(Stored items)
- Opening Delimiter -

(** * ppagerank: the driver of a distributed-memory PageRank (ppagerank.cc)

    A shallow embedding of [main], [WriteHeader], [WriteSimpleMatrixStats]
    and [ComputePageRank], over a model of the PETSc/MPI calls they make.

    The program is SPMD: every process of PETSC_COMM_WORLD runs the same
    statements in lockstep.  The embedding follows the whole group at once:
    a C variable that holds the same value on every process is a plain
    value, a variable whose value depends on the process (rank, processor
    name, local sizes) is a list with one entry per rank. *)

From Stdlib Require Import ZArith List String Ascii Bool Lia QArith Qabs DecimalString.
Import ListNotations.
Local Open Scope string_scope.
Local Open Scope Z_scope.

(** ** Values of the PETSc/MPI interface *)

Definition PetscErrorCode := Z.
Definition MPI_SUCCESS : PetscErrorCode := 0.

Inductive MPI_Comm := PETSC_COMM_WORLD.

(** A [Mat] is a handle; the matrix it designates lives in the world. *)
Definition Mat := nat.

(** One value per process of the group, in rank order. *)
Definition PerProc (A : Type) := list A.

(** The partitioned matrix as the program can observe it: global sizes, the
    row range and the local column count of every rank, and the local
    non-zero entries (local row, global column, weight) of every rank. *)
Record MatData := mkMat {
  mat_rows : Z;
  mat_cols : Z;
  mat_ranges : PerProc (Z * Z);
  mat_lcols : PerProc Z;
  mat_entries : PerProc (list (Z * Z * Q))
}.

Definition empty_mat : MatData := mkMat 0 0 [] [] [].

- Closing Delimiter -

* **Exercise details**
Above are the records; report how many of their lines hold the string "column", with no other words.

* **Result below**
2